WHAT TO WORK ON: Here are the records. Write out exactly the lines between the one holding "wp_step. apply wp_is_whitespace." and the one holding "- apply Forall_cons", inclusive.

[Start of section]

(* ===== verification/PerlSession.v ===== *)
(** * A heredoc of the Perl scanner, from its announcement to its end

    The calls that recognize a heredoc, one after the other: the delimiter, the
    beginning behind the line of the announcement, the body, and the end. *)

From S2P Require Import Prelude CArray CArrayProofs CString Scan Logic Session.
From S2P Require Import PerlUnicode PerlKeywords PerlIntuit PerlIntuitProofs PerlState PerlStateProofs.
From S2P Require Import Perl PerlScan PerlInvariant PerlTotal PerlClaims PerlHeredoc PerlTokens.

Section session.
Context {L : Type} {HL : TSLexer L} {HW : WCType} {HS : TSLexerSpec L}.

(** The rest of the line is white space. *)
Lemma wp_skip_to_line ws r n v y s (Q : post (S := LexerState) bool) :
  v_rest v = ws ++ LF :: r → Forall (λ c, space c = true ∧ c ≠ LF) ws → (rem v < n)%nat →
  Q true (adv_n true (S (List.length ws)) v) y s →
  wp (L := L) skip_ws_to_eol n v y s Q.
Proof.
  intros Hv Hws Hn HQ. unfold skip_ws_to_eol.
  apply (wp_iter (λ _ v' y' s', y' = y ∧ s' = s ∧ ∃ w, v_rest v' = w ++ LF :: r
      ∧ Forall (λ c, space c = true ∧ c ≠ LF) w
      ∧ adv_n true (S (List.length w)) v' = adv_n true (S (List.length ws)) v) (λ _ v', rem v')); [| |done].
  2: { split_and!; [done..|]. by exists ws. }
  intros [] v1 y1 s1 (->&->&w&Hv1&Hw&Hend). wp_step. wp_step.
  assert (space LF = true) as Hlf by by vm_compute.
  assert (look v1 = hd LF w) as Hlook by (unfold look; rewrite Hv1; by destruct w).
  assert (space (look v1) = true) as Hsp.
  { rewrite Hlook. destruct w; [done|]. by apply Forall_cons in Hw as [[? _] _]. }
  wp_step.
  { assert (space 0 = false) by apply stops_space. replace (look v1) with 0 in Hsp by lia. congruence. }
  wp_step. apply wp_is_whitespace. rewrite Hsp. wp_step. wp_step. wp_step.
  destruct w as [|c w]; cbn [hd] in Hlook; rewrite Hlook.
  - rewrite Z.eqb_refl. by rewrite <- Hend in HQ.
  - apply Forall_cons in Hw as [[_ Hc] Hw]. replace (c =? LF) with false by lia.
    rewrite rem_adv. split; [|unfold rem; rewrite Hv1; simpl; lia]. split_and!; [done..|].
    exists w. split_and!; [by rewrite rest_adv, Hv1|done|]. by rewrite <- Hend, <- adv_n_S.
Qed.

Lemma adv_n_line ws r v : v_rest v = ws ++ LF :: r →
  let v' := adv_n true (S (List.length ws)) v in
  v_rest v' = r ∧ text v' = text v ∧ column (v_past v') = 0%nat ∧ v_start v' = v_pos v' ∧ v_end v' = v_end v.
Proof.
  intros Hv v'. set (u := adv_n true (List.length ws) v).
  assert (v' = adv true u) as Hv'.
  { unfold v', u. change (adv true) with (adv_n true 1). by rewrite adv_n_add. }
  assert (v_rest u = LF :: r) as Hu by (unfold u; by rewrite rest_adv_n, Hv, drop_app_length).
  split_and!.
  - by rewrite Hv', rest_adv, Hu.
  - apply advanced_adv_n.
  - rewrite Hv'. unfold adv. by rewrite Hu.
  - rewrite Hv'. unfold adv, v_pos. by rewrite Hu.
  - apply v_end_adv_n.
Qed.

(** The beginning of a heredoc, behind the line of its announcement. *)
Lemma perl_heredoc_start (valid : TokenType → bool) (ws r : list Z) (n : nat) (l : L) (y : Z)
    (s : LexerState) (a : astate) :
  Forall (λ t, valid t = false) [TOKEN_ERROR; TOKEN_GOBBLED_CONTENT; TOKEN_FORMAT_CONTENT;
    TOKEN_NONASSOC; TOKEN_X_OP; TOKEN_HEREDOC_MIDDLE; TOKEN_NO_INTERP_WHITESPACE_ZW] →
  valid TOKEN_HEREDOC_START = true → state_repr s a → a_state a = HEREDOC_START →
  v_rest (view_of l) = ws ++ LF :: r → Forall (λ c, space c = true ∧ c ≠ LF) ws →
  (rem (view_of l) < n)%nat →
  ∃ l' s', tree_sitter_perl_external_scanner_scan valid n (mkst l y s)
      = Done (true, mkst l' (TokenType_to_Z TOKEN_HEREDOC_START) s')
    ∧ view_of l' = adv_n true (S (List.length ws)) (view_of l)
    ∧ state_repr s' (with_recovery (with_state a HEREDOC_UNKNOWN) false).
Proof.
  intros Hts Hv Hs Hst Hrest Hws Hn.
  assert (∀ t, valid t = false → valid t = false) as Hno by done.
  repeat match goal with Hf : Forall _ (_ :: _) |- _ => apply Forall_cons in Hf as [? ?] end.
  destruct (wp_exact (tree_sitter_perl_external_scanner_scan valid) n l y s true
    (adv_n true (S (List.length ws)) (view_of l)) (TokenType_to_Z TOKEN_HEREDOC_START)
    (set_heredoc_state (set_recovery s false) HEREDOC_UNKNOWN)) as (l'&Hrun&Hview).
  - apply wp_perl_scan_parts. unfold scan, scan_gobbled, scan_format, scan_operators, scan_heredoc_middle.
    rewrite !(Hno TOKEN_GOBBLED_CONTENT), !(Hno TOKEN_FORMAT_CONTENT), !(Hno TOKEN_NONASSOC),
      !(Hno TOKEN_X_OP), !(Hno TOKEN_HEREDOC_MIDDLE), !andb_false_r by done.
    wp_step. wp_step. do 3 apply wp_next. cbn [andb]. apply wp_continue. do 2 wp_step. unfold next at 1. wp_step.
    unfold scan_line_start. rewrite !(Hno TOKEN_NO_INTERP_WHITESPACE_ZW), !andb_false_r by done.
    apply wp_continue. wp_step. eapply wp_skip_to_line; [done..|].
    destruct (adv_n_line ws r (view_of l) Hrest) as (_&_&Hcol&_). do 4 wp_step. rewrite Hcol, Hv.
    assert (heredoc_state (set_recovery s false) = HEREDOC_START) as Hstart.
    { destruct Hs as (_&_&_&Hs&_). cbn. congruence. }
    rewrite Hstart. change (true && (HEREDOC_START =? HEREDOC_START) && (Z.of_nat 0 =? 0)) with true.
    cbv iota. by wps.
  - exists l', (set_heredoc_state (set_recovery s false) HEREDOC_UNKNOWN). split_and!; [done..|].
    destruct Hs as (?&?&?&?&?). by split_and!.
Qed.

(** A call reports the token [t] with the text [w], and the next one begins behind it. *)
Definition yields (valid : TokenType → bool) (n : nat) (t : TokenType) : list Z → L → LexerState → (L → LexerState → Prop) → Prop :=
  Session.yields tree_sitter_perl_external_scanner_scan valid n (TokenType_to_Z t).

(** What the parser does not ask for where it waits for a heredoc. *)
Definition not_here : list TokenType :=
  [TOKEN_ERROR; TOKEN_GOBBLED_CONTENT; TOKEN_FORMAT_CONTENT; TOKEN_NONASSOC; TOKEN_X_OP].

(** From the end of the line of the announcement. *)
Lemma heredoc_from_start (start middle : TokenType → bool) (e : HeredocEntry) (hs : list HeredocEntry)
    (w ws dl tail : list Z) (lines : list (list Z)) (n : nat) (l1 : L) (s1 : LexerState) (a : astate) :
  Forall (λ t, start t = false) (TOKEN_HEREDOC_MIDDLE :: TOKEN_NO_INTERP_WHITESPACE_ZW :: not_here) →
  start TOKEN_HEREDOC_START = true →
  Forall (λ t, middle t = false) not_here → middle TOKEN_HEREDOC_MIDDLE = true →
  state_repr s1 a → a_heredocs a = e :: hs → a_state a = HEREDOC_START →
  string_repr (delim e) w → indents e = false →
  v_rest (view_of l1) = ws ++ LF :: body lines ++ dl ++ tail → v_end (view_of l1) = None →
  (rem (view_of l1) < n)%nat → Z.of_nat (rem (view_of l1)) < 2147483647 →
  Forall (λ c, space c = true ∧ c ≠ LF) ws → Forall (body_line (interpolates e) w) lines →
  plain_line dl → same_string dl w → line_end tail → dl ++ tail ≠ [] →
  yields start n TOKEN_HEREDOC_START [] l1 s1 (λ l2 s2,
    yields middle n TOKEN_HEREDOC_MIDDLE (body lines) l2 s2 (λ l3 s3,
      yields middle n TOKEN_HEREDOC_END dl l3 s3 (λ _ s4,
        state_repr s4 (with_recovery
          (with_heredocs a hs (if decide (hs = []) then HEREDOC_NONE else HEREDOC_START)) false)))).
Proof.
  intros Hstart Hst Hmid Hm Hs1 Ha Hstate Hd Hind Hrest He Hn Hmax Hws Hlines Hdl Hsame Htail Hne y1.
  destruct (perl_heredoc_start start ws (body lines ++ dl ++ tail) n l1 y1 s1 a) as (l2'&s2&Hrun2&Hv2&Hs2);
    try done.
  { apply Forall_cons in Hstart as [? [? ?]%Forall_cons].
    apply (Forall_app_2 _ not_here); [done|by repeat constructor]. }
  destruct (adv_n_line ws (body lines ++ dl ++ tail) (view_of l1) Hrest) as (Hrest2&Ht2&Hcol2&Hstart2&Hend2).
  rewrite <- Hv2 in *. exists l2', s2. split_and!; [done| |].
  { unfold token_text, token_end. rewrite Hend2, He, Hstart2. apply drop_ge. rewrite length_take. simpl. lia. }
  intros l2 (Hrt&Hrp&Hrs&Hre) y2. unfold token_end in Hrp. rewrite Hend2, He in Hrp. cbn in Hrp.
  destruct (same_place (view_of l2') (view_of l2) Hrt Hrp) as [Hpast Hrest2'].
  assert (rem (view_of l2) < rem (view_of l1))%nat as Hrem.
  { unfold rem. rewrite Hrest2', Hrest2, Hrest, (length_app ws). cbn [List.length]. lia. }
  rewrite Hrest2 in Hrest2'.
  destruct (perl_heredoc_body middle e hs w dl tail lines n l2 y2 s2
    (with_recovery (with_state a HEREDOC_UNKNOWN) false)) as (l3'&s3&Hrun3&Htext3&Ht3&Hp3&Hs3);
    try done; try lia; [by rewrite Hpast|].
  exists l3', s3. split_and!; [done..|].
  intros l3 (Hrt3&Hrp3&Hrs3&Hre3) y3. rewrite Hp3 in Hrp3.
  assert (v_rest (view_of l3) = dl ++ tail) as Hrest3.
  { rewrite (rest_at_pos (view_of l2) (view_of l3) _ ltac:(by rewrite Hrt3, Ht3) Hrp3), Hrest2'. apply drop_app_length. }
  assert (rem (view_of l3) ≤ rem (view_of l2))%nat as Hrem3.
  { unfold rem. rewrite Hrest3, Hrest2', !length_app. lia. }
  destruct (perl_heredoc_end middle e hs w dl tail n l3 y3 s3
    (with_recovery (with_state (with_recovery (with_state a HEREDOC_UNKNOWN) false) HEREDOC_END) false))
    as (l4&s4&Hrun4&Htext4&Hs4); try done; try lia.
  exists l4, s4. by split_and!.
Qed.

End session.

[End of section]

RESPONSE TO THE TASK:
  wp_step. apply wp_is_whitespace. rewrite Hsp. wp_step. wp_step. wp_step.
  destruct w as [|c w]; cbn [hd] in Hlook; rewrite Hlook.
  - rewrite Z.eqb_refl. by rewrite <- Hend in HQ.
  - apply Forall_cons in Hw as [[_ Hc] Hw]. replace (c =? LF) with false by lia.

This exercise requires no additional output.